Stored items:

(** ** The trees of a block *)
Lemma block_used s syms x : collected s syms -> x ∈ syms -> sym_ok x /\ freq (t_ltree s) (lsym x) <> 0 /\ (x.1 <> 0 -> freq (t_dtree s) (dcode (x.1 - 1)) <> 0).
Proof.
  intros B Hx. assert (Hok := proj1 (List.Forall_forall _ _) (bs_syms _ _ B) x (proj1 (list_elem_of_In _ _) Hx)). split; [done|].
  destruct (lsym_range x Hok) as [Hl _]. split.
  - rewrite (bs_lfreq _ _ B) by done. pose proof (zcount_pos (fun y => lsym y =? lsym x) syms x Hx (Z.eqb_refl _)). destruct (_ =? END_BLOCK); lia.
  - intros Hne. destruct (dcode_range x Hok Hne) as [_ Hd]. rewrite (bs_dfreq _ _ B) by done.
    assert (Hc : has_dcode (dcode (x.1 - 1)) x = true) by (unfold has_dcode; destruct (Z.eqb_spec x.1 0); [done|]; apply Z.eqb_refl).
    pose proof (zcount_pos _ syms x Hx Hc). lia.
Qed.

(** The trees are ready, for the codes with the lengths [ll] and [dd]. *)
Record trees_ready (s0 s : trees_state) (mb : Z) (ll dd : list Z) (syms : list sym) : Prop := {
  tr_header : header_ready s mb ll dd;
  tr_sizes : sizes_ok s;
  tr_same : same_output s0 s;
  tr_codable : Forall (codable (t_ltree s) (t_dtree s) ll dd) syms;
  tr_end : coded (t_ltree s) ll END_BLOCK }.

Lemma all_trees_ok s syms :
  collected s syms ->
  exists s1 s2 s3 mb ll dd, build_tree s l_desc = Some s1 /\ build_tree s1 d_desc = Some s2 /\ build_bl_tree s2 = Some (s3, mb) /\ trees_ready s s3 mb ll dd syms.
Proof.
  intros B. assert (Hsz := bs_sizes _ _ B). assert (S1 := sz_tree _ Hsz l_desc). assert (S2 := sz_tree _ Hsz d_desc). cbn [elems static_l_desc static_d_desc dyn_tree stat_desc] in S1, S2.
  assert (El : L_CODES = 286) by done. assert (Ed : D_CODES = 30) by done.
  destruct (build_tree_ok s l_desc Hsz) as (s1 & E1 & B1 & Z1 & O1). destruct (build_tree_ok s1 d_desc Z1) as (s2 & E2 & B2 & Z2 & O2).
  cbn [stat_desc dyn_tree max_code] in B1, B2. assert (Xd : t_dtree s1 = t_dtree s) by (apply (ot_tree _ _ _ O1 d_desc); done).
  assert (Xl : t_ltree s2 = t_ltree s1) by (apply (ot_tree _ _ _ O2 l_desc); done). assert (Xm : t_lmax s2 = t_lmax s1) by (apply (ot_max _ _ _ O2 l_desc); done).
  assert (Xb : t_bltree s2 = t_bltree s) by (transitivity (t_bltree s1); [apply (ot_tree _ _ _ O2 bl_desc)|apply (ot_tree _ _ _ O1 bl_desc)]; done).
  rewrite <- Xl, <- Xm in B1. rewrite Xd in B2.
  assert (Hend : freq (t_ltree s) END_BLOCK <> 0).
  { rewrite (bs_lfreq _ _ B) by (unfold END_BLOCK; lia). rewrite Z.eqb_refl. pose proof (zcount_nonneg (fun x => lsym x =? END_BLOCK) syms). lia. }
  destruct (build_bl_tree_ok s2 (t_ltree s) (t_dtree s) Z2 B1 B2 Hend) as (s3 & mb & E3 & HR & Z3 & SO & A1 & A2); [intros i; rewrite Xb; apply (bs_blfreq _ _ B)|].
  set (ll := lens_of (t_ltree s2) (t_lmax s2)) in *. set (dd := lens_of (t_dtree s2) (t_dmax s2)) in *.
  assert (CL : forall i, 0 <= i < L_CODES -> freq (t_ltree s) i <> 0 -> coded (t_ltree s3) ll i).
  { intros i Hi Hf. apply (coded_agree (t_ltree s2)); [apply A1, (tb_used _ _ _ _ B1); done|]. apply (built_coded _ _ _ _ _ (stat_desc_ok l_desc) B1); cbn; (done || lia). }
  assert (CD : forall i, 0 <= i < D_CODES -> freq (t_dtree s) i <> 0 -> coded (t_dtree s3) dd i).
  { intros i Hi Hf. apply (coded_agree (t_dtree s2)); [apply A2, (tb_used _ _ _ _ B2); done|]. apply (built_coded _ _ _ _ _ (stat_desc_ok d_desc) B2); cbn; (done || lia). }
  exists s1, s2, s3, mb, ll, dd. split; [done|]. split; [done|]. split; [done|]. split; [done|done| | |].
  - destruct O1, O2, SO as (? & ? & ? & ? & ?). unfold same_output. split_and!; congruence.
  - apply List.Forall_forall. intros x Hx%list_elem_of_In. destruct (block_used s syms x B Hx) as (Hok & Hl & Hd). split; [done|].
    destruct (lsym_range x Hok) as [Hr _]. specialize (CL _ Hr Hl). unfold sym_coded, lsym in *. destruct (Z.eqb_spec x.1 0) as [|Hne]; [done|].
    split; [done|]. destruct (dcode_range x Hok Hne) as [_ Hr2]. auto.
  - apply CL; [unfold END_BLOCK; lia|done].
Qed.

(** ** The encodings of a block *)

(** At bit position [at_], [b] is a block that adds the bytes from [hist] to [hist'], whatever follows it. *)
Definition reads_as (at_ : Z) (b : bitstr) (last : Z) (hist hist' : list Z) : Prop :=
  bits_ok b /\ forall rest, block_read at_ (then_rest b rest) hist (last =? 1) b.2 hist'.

> [EXERCISE DETAILS]
Reproduce exactly the entries above, limited to the lines from the one with "- destruct O1, O2, SO" through the one with "split; [done|]. destruct", both included.

> [ANSWER TO THIS PROBLEM]
  - destruct O1, O2, SO as (? & ? & ? & ? & ?). unfold same_output. split_and!; congruence.
  - apply List.Forall_forall. intros x Hx%list_elem_of_In. destruct (block_used s syms x B Hx) as (Hok & Hl & Hd). split; [done|].
    destruct (lsym_range x Hok) as [Hr _]. specialize (CL _ Hr Hl). unfold sym_coded, lsym in *. destruct (Z.eqb_spec x.1 0) as [|Hne]; [done|].
    split; [done|]. destruct (dcode_range x Hok Hne) as [_ Hr2]. auto.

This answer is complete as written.